Literatur: Nadine Gordimer hat den Preis stellvertretemd für Doris Lessing erhalten (Frau! Afrika, bzw Postkolonialismus! Feminismus!), weil Frau Lessing sich durch verquaste Science Fiction (die Shikasta-Bände) &amp; Horror das Wohlwollen verjuxt hatte. (Sie hat ihn dann 2007 nachgereicht bekommen, als sie schon in die Kategorie "ungelesener Klassiker" aufgestiegen war.)

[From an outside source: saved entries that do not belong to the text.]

(* ===== verification/Identity.v ===== *)
(** Who a caller is and what a delegated token may touch: principals
    (internal/auth/context.go), service accounts and role bindings
    (role_binding.go), role resolution (role_resolver.go, rbac.go), MFA claims
    (login_audit.go), OIDC claims and lifetimes (oidc.go), and the pure part of
    agent delegation (agent.go).

    Values of the request context that the source keeps in a
    [context.Context] are arguments. *)

From Stdlib Require Import Ascii.
From S2P Require Import Prelude.
From S2P Require Import GoLib.
From S2P Require Import Glob.
From S2P Require Import Policy.
From S2P Require Import Domain.
From S2P Require Import Ttl.
From S2P Require Import Repos.
From S2P Require Import TokenStore.

#[local] Open Scope Z_scope.

(** ** strings.Trim with a one-byte cutset and strings.ReplaceAll *)

Fixpoint TrimLeftByte (c : ascii) (s : string) : string :=
  match s with
  | String d s' => if Ascii.eqb c d then TrimLeftByte c s' else s
  | EmptyString => ""
  end.

Fixpoint TrimRightByte (c : ascii) (s : string) : string :=
  match s with
  | EmptyString => ""
  | String d s' =>
      let t := TrimRightByte c s' in
      if (t =s "") && Ascii.eqb c d then "" else String d t
  end.

Definition TrimByte (c : ascii) (s : string) : string := TrimRightByte c (TrimLeftByte c s).

(** Occurrences are replaced from the left and do not overlap; [skip] bytes of
    the current one are still to be dropped. [old] is not empty. *)
Fixpoint replace_skip (skip : nat) (s old new : string) : string :=
  match s with
  | EmptyString => ""
  | String c s' =>
      match skip with
      | S k => replace_skip k s' old new
      | O => if HasPrefix s old then new +:+ replace_skip (String.length old - 1) s' old new
             else String c (replace_skip 0 s' old new)
      end
  end.
Definition ReplaceAll (s old new : string) : string := replace_skip 0 s old new.

(** ** context.go *)

Record Principal := mkPrincipal {
  pp_Subject : string;
  pp_Policies : list string;
  pp_TokenID : string;
  pp_ParentIdentityID : string;
  pp_AgentID : string;
  pp_AllowedActions : list string;
  pp_PathPrefix : string;
}.

(** ** role_binding.go *)

Record ServiceAccountIdentity := mkServiceAccount {
  sa_Namespace : string;
  sa_Name : string;
  sa_Username : string;
}.

Definition no_identity : ServiceAccountIdentity := mkServiceAccount "" "" "".

Definition containsString (items : list string) (want : string) : bool := existsb (λ item, item =s want) items.

Definition sa_prefix : string := "system:serviceaccount:".

Definition ParseServiceAccountUsername (username : string) : option ServiceAccountIdentity :=
  if negb (HasPrefix username sa_prefix) then None
  else match SplitN2 (TrimPrefix username sa_prefix) ":" with
       | [ns; name] => if (ns =s "") || (name =s "") then None else Some (mkServiceAccount ns name username)
       | _ => None
       end.

Definition MatchServiceAccountBinding (role : option Role) (id : ServiceAccountIdentity) : res unit :=
  match role with
  | None => Ok tt
  | Some role =>
      let names := role_BoundServiceAccountNames role in
      let namespaces := role_BoundServiceAccountNamespaces role in
      _ ← reject (bool_decide (names = []) && bool_decide (namespaces = []))
            (New ErrCodeForbidden "kubernetes role requires service account bindings");
      _ ← reject ((sa_Namespace id =s "") || (sa_Name id =s ""))
            (New ErrCodeForbidden "service account identity required");
      _ ← reject (negb (bool_decide (namespaces = [])) && negb (containsString namespaces (sa_Namespace id)) &&
                  negb (containsString namespaces "*"))
            (New ErrCodeForbidden "service account namespace not bound to role");
      reject (negb (bool_decide (names = [])) && negb (containsString names (sa_Name id)) &&
              negb (containsString names "*"))
        (New ErrCodeForbidden "service account name not bound to role")
  end.

Definition ResolveTenantNamespace (header0 subject : string) : res string :=
  let header := TrimSpace header0 in
  match ParseServiceAccountUsername subject with
  | Some id =>
      if negb (header =s "") && negb (header =s sa_Namespace id)
      then Err (New ErrCodeForbidden "namespace header does not match service account")
      else Ok (sa_Namespace id)
  | None => Ok header
  end.

Definition RequestNamespace (header subject : string) : string :=
  match ResolveTenantNamespace header subject with Ok ns => ns | Err _ => "" end.

(** ** rbac.go and role_resolver.go *)

Definition RolePolicies : gmap string (list string) := list_to_map [
  ("admin", ["admin"]); ("pki-admin", ["pki-admin"]); ("secrets-admin", ["secrets-admin"]);
  ("secrets-reader", ["secrets-reader"]); ("audit-reader", ["audit-reader"]);
  ("policy-admin", ["policy-admin"]); ("inject-reader", ["inject-reader"]); ("default", ["secrets-reader"])].

Definition PoliciesForRole (role0 : string) : list string :=
  let role := TrimSpace role0 in
  match RolePolicies !! role with
  | Some policies => policies
  | None => default [] (RolePolicies !! "default")
  end.

(** The names seen so far and the output. *)
Definition flatten_step (acc : gset string * list string) (name : string) : gset string * list string :=
  let '(seen, out) := acc in
  if name =s "" then acc
  else if bool_decide (name ∈ seen) then acc
  else ({[name]} ∪ seen, out ++ [name]).

Definition flattenRolePolicies (policies groups : list string) : list string :=
  if bool_decide (groups = []) then policies
  else (foldl flatten_step (∅, []) (policies ++ groups)).2.

(** The resolver over a role repository, [None] when there is none. *)
Definition GetStoredRole (roles : option (gmap string Role)) (name : string) : res Role :=
  match roles with
  | None => Err (Plain "role not found")
  | Some roles => RoleRepository_Get roles name
  end.

Definition GetRole (roles : option (gmap string Role)) (name : string) : res Role :=
  match GetStoredRole roles name with
  | Ok stored => Ok stored
  | Err _ =>
      let policies := PoliciesForRole name in
      if bool_decide (policies = []) then Err (Plain "role not found")
      else Ok (mkRole name policies [] [] [] "" None false)
  end.

Definition resolver_PoliciesForRole (roles : option (gmap string Role)) (role : string) : list string :=
  match GetRole roles role with
  | Ok stored => flattenRolePolicies (role_Policies stored) (role_PolicyGroups stored)
  | Err _ => PoliciesForRole role
  end.

(** ** login_audit.go, [CheckMFA] *)

Definition acr_ok (claims : gmap string any) : bool :=
  match claims !! "acr" with
  | Some (VStr v) => (v =s "mfa") || (v =s "urn:mace:incommon:iap:silver")
  | Some (VNum v) => 2 <=? v
  | _ => false
  end.

Definition strong_factor (s : string) : bool := (s =s "mfa") || (s =s "otp") || (s =s "hwk").

Definition amr_ok (claims : gmap string any) : bool :=
  match claims !! "amr" with
  | Some (VStr v) => strong_factor v
  | Some (VList l) => existsb (λ item, match item with VStr s => strong_factor s | _ => false end) l
  | _ => false
  end.

Definition CheckMFA (requireMFA : bool) (claims : gmap string any) : res unit :=
  if negb requireMFA then Ok tt
  else if acr_ok claims then Ok tt
  else if amr_ok claims then Ok tt
  else Err (New ErrCodeForbidden "mfa required for administrative role").

(** ** oidc.go *)

Definition audienceMatches (audClaim : option any) (expected : string) : bool :=
  match audClaim with
  | Some (VStr v) => v =s expected
  | Some (VList l) => existsb (λ item, match item with VStr s => s =s expected | _ => false end) l
  | _ => false
  end.

(** [time.Duration(cfg.MaxTTL) * time.Second] wraps at 64 bits. *)
Definition OIDCTTL (cfg : option OIDCConfig) (defaultTTL : Duration) : Duration :=
  let fallback := if defaultTTL <=? 0 then Hour else defaultTTL in
  match cfg with
  | Some cfg => if 0 <? oidc_MaxTTL cfg
                then let max := wrap64 (oidc_MaxTTL cfg * Second) in
                     if max <? defaultTTL then max else fallback
                else fallback
  | None => fallback
  end.

Definition OIDCSubjectLabel (issuer0 sub : string) : string :=
  let issuer := TrimSpace issuer0 in
  if issuer =s "" then "oidc:" +:+ sub else "oidc:" +:+ issuer +:+ ":" +:+ sub.

(** ** agent.go *)

Definition normalizeAgentPathPrefix (prefix0 agentID : string) : string :=
  let prefix := TrimByte "/" (TrimSpace prefix0) in
  let prefix := if Contains prefix ".." then "" else prefix in
  let prefix := if prefix =s "" then "agent/" +:+ agentID else prefix in
  let prefix := if negb (HasPrefix prefix "agent/") then "agent/" +:+ prefix else prefix in
  let prefix := ReplaceAll prefix "//" "/" in
  TrimByte "/" prefix +:+ "/".

Definition ActionAllowedForPrincipal (principal : Principal) (action : string) : bool :=
  if bool_decide (pp_AllowedActions principal = []) then true
  else existsb (λ allowed, MatchAction allowed action) (pp_AllowedActions principal).

Definition KVPathAllowedForPrincipal (principal : Principal) (resource : string) : bool :=
  if pp_PathPrefix principal =s "" then true
  else let kvPrefix := "secrets/kv/" +:+ TrimSuffix (pp_PathPrefix principal) "/" in
       HasPrefix resource (kvPrefix +:+ "/") || (resource =s kvPrefix).

Definition delegated_outside : error := New ErrCodeForbidden "cannot delegate policy outside parent scope".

Elfriede Jelinek hat ihn statt des unübertroffenen Thomas Bernhardt bekommen: austriakische Hysterie im Cinemascopeformat wurde damit ins Weltkulturerbe eingereiht (&amp; natürlich das "Regietheater").

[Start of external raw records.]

(* ===== verification/PolicyService.v ===== *)
(** Persisted policies and roles, internal/service/policies.go, which record
    through the audit helper.

    The service of a node holds the repositories, which the cluster shares, and
    two things of its own: the RBAC cache and the hash of the policy list it
    was loaded from. JSON encoding followed by SHA-256 is the class
    [PolicyDigest]. The audit service is the list of the events recorded; its
    errors are dropped by the source. A repository read that fails is the
    argument [failure]. *)

From S2P Require Import Prelude.
From S2P Require Import Effects.
From S2P Require Import GoLib.
From S2P Require Import Policy.
From S2P Require Import Domain.
From S2P Require Import Repos.
From S2P Require Import AuditHelper.

(** ** policies.go *)

Class PolicyDigest := {
  sha256_json_policies : list Policy → string;
}.

(** No collisions, and a digest is not the empty string. *)
Class PolicyDigestLaws `{PolicyDigest} := {
  policies_digest_inj : ∀ ps qs, sha256_json_policies ps = sha256_json_policies qs → ps = qs;
  policies_digest_nonempty : ∀ ps, sha256_json_policies ps ≠ "";
}.

Record PolicyService := mkPolicyService {
  ps_policies : gmap string Policy;
  ps_roles : gmap string Role;
  ps_rbac : RBAC;
  ps_policyHash : string;
  ps_audit : list AuditEvent;
}.

Definition NewPolicyService (policies : gmap string Policy) (roles : gmap string Role) (rbac : RBAC) : PolicyService :=
  mkPolicyService policies roles rbac "" [].

Definition with_policies (s : PolicyService) (m : gmap string Policy) : PolicyService :=
  mkPolicyService m (ps_roles s) (ps_rbac s) (ps_policyHash s) (ps_audit s).
Definition with_roles (s : PolicyService) (m : gmap string Role) : PolicyService :=
  mkPolicyService (ps_policies s) m (ps_rbac s) (ps_policyHash s) (ps_audit s).
Definition with_cache (s : PolicyService) (r : RBAC) (hash : string) : PolicyService :=
  mkPolicyService (ps_policies s) (ps_roles s) r hash (ps_audit s).

Definition record (subject : option string) (action resource status : string) (details : list (string * any))
    : prog PolicyService unit :=
  modify (λ s, mkPolicyService (ps_policies s) (ps_roles s) (ps_rbac s) (ps_policyHash s)
    (ps_audit s ++ [mkAuditEvent (Actor subject) action resource status details])).

Section service.
Context {digest : PolicyDigest}.

Definition hashPolicies (policies : list Policy) : string :=
  if bool_decide (policies = []) then ""
  else sha256_json_policies (sort_by_string policy_Name policies).

(** Run [m], then record its outcome, then return it. *)
Definition audited {A} (subject : option string) (action resource : string) (m : prog PolicyService A)
    : prog PolicyService A :=
  r ← attempt m;
  _ ← record subject action resource (audit_status r) [];
  lift r.

(** [fresh] is what [uuid.New()] returns. *)
Definition SavePolicy (subject : option string) (fresh : UUID) (policy : Policy) : prog PolicyService unit :=
  audited subject "policy.write" ("sys/policies/" +:+ policy_Name policy)
    (table ← gets ps_policies;
     '(table', stored) ← lift (PolicyRepository_Save fresh table policy);
     _ ← modify (λ s, with_policies s table');
     modify (λ s, with_cache s (UpsertPolicy (ps_rbac s) stored) "")).

Definition GetPolicy (name : string) : prog PolicyService Policy :=
  table ← gets ps_policies; lift (PolicyRepository_GetByName table name).
Definition ListPolicies : prog PolicyService (list Policy) := gets (λ s, PolicyRepository_List (ps_policies s)).

Definition DeletePolicy (subject : option string) (name : string) : prog PolicyService unit :=
  audited subject "policy.delete" ("sys/policies/" +:+ name)
    (table ← gets ps_policies;
     table' ← lift (PolicyRepository_Delete table name);
     _ ← modify (λ s, with_policies s table');
     modify (λ s, with_cache s (Policy.DeletePolicy (ps_rbac s) name) "")).

Definition SaveRole (subject : option string) (role : Role) : prog PolicyService unit :=
  audited subject "role.write" ("sys/roles/" +:+ role_Name role)
    (table ← gets ps_roles;
     table' ← lift (RoleRepository_Save table role);
     modify (λ s, with_roles s table')).

Definition ListRoles : prog PolicyService (list Role) := gets (λ s, RoleRepository_List (ps_roles s)).

Definition DeleteRole (subject : option string) (name : string) : prog PolicyService unit :=
  audited subject "role.delete" ("sys/roles/" +:+ name)
    (table ← gets ps_roles;
     table' ← lift (RoleRepository_Delete table name);
     modify (λ s, with_roles s table')).

(** [s.policies.List(ctx)]. *)
Definition list_or_fail (failure : option error) : prog PolicyService (list Policy) :=
  match failure with Some e => raise e | None => ListPolicies end.

Definition LoadIntoRBAC (failure : option error) : prog PolicyService unit :=
  policies ← list_or_fail failure;
  modify (λ s, with_cache s (ReloadFromPersisted (Some <$> policies)) (hashPolicies policies)).

Definition SyncRBAC (failure : option error) : prog PolicyService unit :=
  policies ← list_or_fail failure;
  current ← gets ps_policyHash;
  let hash := hashPolicies policies in
  if (hash =s current) && negb (current =s "") then mret tt
  else modify (λ s, with_cache s (ReloadFromPersisted (Some <$> policies)) hash).

(** ** A node of the cluster *)

(** What a node does, and [PolicyRemote]: another node writes the shared table. *)
Inductive policy_op :=
  | PolicySave (subject : option string) (fresh : UUID) (policy : Policy)
  | PolicyDelete (subject : option string) (name : string)
  | PolicyRoleSave (subject : option string) (role : Role)
  | PolicyRoleDelete (subject : option string) (name : string)
  | PolicyLoad (failure : option error)
  | PolicySync (failure : option error)
  | PolicyRemote (table : gmap string Policy).

Definition policy_step (op : policy_op) : prog PolicyService unit :=
  match op with
  | PolicySave subject fresh policy => ignore (SavePolicy subject fresh policy)
  | PolicyDelete subject name => ignore (DeletePolicy subject name)
  | PolicyRoleSave subject role => ignore (SaveRole subject role)
  | PolicyRoleDelete subject name => ignore (DeleteRole subject name)
  | PolicyLoad failure => ignore (LoadIntoRBAC failure)
  | PolicySync failure => ignore (SyncRBAC failure)
  | PolicyRemote table => modify (λ s, with_policies s table)
  end.

Definition policy_run (ops : list policy_op) (s : PolicyService) : PolicyService :=
  foldl (λ s op, (policy_step op s).1) s ops.
End service.

(** ** Lemmas *)

(** The table of a reloaded cache. *)
Lemma last_named_None n l : (∀ p, p ∈ l → policy_Name p ≠ n) → last_named n (Some <$> l) = None.
Proof.
  induction l as [|q l IH] using rev_ind; intros Hl; [done|]. rewrite fmap_app. simpl. rewrite last_named_snoc.
  rewrite bool_decide_false by (apply Hl; set_solver). apply IH. set_solver.
Qed.

Lemma last_named_unique n p l : p ∈ l → policy_Name p = n → (∀ q, q ∈ l → policy_Name q = n → q = p) →
  last_named n (Some <$> l) = Some p.
Proof.
  induction l as [|q l IH] using rev_ind; intros Hp Hn Hu; [by apply elem_of_nil in Hp|].
  rewrite fmap_app. simpl. rewrite last_named_snoc. case_bool_decide as Hq.
  - f_equal. apply Hu; [set_solver|done].
  - apply IH; [|done|set_solver]. apply elem_of_app in Hp as [Hp|Hp]; [done|].
    apply list_elem_of_singleton in Hp as ->. done.
Qed.

Lemma reload_table (table : gmap string Policy) n : keyed_wf table →
  ReloadFromPersisted (Some <$> PolicyRepository_List table) !! n =
  match table !! n with Some p => Some p | None => NewRBAC !! n end.
Proof.
  intros Hwf. rewrite reload_lookup. destruct (table !! n) as [p|] eqn:E.
  - rewrite (last_named_unique n p); [done| | |].
    + apply keyed_List_elem. eauto.
    + apply (Hwf _ _ E).
    + intros q [k Hk]%keyed_List_elem Hq. destruct (Hwf _ _ Hk) as [Hn _]. cbn in Hn. congruence.
  - rewrite last_named_None; [done|]. intros p [k Hk]%keyed_List_elem Hn.
    destruct (Hwf _ _ Hk) as [Hn' _]. cbn in Hn'. congruence.
Qed.

Section coherence.
Context {digest : PolicyDigest} {digest_laws : PolicyDigestLaws}.

Lemma hashPolicies_nonempty ps : ps ≠ [] → hashPolicies ps ≠ "".
Proof. intros Hps. unfold hashPolicies. rewrite bool_decide_false by done. apply policies_digest_nonempty. Qed.

Lemma hash_table_inj (t t' : gmap string Policy) : keyed_wf t → keyed_wf t' →
  hashPolicies (PolicyRepository_List t) = hashPolicies (PolicyRepository_List t') →
  hashPolicies (PolicyRepository_List t) ≠ "" → t = t'.
Proof.
  intros Ht Ht' Hh Hne.
  assert (Hn : ∀ l, hashPolicies l ≠ "" → l ≠ []) by (intros l Hl ->; by apply Hl).
  pose proof (Hn _ Hne) as H1. rewrite Hh in Hne. pose proof (Hn _ Hne) as H2.
  unfold hashPolicies in Hh. rewrite !bool_decide_false in Hh by done. apply policies_digest_inj in Hh.
  assert (Hp : ∀ p, p ∈ PolicyRepository_List t ↔ p ∈ PolicyRepository_List t').
  { intros p. rewrite <- (elem_of_sort_by_string policy_Name (PolicyRepository_List t)), Hh. apply elem_of_sort_by_string. }
  assert (Hsub : ∀ a b : gmap string Policy, keyed_wf a → keyed_wf b →
    (∀ p, p ∈ PolicyRepository_List a → p ∈ PolicyRepository_List b) → a ⊆ b).
  { intros a b Ha Hb Hab. apply map_subseteq_spec. intros k p Hk.
    assert (Hin : p ∈ PolicyRepository_List b) by (apply Hab, keyed_List_elem; eauto).
    apply keyed_List_elem in Hin as [k' Hk']. destruct (Ha _ _ Hk) as [E1 _], (Hb _ _ Hk') as [E2 _].
    cbn in E1, E2. congruence. }
  apply (anti_symm (⊆)); apply Hsub; try done; intros p; apply Hp.
Qed.

(** The cache is marked stale, or holds a table the cluster had, with its hash. *)
Definition cache_coherent (s : PolicyService) : Prop :=
  keyed_wf (ps_policies s) ∧
  (ps_policyHash s = "" ∨
   ∃ table, keyed_wf table ∧ ps_policyHash s = hashPolicies (PolicyRepository_List table) ∧
            ps_rbac s = ReloadFromPersisted (Some <$> PolicyRepository_List table)).

Definition op_wf (op : policy_op) : Prop :=
  match op with PolicyRemote table => keyed_wf table | _ => True end.

Lemma audited_state {A} subject action resource (m : prog PolicyService A) s :
  ps_policies (audited subject action resource m s).1 = ps_policies (m s).1 ∧
  ps_rbac (audited subject action resource m s).1 = ps_rbac (m s).1 ∧
  ps_policyHash (audited subject action resource m s).1 = ps_policyHash (m s).1 ∧
  (audited subject action resource m s).2 = (m s).2.
Proof. unfold audited, attempt, mbind, prog_bind. by destruct (m s). Qed.

Lemma audited_coherent {A} subject action resource (m : prog PolicyService A) :
  preserves cache_coherent m → preserves cache_coherent (audited subject action resource m).
Proof.
  intros Hm s Hs. specialize (Hm s Hs). unfold cache_coherent in *.
  by destruct (audited_state subject action resource m s) as (-> & -> & -> & _).
Qed.

Lemma reload_coherent s : keyed_wf (ps_policies s) →
  cache_coherent (with_cache s (ReloadFromPersisted (Some <$> PolicyRepository_List (ps_policies s)))
    (hashPolicies (PolicyRepository_List (ps_policies s)))).
Proof. intros Hs. split; [done|]. right. by exists (ps_policies s). Qed.

Lemma Sync_coherent failure : preserves cache_coherent (SyncRBAC failure).
Proof.
  intros s Hs. unfold SyncRBAC, list_or_fail. destruct failure as [e|]; [done|].
  unfold mbind, prog_bind, ListPolicies, gets. cbn. case_match; [done|]. apply reload_coherent, Hs.
Qed.

Lemma policy_step_coherent op : op_wf op → preserves cache_coherent (policy_step op).
Proof.
  destruct op; intros Hop; simpl; try (apply always_ignore, audited_coherent).
  - intros s [Hwf Hs]. unfold mbind, prog_bind, gets, lift. cbn.
    destruct (PolicyRepository_Save fresh (ps_policies s) policy) as [[t p]|e] eqn:E; cbn; [|done].
    split; [by eapply PolicySave_wf|by left].
  - intros s [Hwf Hs]. unfold mbind, prog_bind, gets, lift. cbn.
    destruct (PolicyRepository_Delete (ps_policies s) name) as [t|e] eqn:E; cbn; [|done].
    split; [by eapply keyed_Delete_wf|by left].
  - intros s Hs. unfold mbind, prog_bind, gets, lift. cbn. by destruct (RoleRepository_Save _ _).
  - intros s Hs. unfold mbind, prog_bind, gets, lift. cbn. by destruct (RoleRepository_Delete _ _).
  - apply always_ignore. intros s Hs. unfold LoadIntoRBAC, list_or_fail. destruct failure as [e|]; [done|].
    apply reload_coherent, Hs.
  - apply always_ignore, Sync_coherent.
  - intros s [_ Hs]. by split.
Qed.

Lemma policy_run_coherent ops s : Forall op_wf ops → cache_coherent s → cache_coherent (policy_run ops s).
Proof.
  unfold policy_run. intros Hops. revert s; induction Hops as [|op ops Hop Hops IH]; intros s Hs; simpl; [done|].
  apply IH. by apply policy_step_coherent.
Qed.

(** Synchronisation brings the cache to the persisted table, whether it reloads
    or not. *)
Lemma SyncRBAC_loads s s' : cache_coherent s → SyncRBAC None s = (s', Ok tt) →
  ps_policies s' = ps_policies s ∧
  ps_rbac s' = ReloadFromPersisted (Some <$> PolicyRepository_List (ps_policies s)).
Proof.
  intros [Hwf Hs]. unfold SyncRBAC, list_or_fail, mbind, prog_bind, ListPolicies, gets. cbn.
  case_match eqn:E; [|by intros [= <-]]. bool_props. intros [= <-]. split; [done|].
  destruct Hs as [Hs|(table & Ht & Hh & ->)]; [done|].
  rewrite (hash_table_inj (ps_policies s) table); [done|done|done|congruence|congruence].
Qed.
End coherence.

(** ** Theorems *)

(** Policies propagate: on any node, after any mixture of its own writes,
    synchronisations and writes of other nodes to the replicated table, a
    successful [SyncRBAC] leaves a cache in which every name resolves to the
    policy the cluster has stored under it, and to the built-in default only
    where none is stored. *)
Theorem SyncRBAC_propagates `{PolicyDigestLaws} (table : gmap string Policy) roles rbac ops s' n :
  keyed_wf table → Forall op_wf ops →
  SyncRBAC None (policy_run ops (NewPolicyService table roles rbac)) = (s', Ok tt) →
  ps_rbac s' !! n = match ps_policies s' !! n with Some p => Some p | None => NewRBAC !! n end.
Proof.
  intros Ht Hops Hs.
  assert (Hc : cache_coherent (policy_run ops (NewPolicyService table roles rbac))).
  { apply policy_run_coherent; [done|]. split; [done|by left]. }
  apply SyncRBAC_loads in Hs as [-> ->]; [|done]. apply reload_table, Hc.
Qed.

(** A digest without collisions: the position of the list in an enumeration. *)
Definition policy_tuple (p : Policy) :=
  (policy_ID p, policy_Name p, policy_Effect p, policy_Resources p, policy_Actions p, policy_Capabilities p,
   policy_Includes p, policy_Conditions p).

Definition toy_policy_digest : PolicyDigest :=
  {| sha256_json_policies := λ ps, "#" +:+ pretty (Npos (encode (policy_tuple <$> ps))) |}.

Lemma toy_policy_digest_laws : PolicyDigestLaws (H := toy_policy_digest).
Proof.
  split; [|done]. intros ps qs [= E]. apply (inj pretty) in E. injection E as E. apply (inj encode) in E.
  revert E. apply list_fmap_eq_inj. intros [] [] [= -> -> -> -> -> -> -> ->]. done.
Qed.

Definition deny_all : Policy := mkPolicy 7%N "freeze" EffectDeny ["*"] ["*"] [] [] ∅.

Lemma SyncRBAC_succeeds `{PolicyDigest} s : (SyncRBAC None s).2 = Ok tt.
Proof. unfold SyncRBAC, list_or_fail, mbind, prog_bind, ListPolicies, gets. cbn. by case_match. Qed.

(** This node synchronises, another one stores a policy, and it synchronises again. *)
Definition frozen : PolicyService :=
  (SyncRBAC (digest := toy_policy_digest) None
    (policy_run (digest := toy_policy_digest) [PolicySync None; PolicyRemote {["freeze" := deny_all]}]
      (NewPolicyService ∅ ∅ NewRBAC))).1.

Lemma SyncRBAC_propagates_witness :
  ps_rbac frozen !! "freeze" = match ps_policies frozen !! "freeze" with Some p => Some p | None => NewRBAC !! "freeze" end.
Proof.
  apply (SyncRBAC_propagates (H0 := toy_policy_digest_laws) ∅ ∅ NewRBAC
           [PolicySync None; PolicyRemote {["freeze" := deny_all]}] frozen "freeze").
  - exact (map_Forall_empty (M := gmap string) _).
  - constructor; [exact I|]. constructor; [|constructor].
    apply map_Forall_singleton. split; reflexivity.
  - apply run_eq, SyncRBAC_succeeds.
Defined.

Wisława Szymborska... eigentlich war Zbigniew Herbert gemeint, aber dessen letztes Buch war der in Paris verlegte "Bericht aus einer belagerten Stadt", das Titelgedicht eine Parabel über Polen in den frühen 80gern, aber der Weltgeist hatte es gefügt, daß die absolut reale Umsetzung jeden Abend jahrelang in den Tagesnachrichten aus Sarajevo den Westen daran erinnerte, was passiert, wenn "Krieg [ist], und keiner geht hin".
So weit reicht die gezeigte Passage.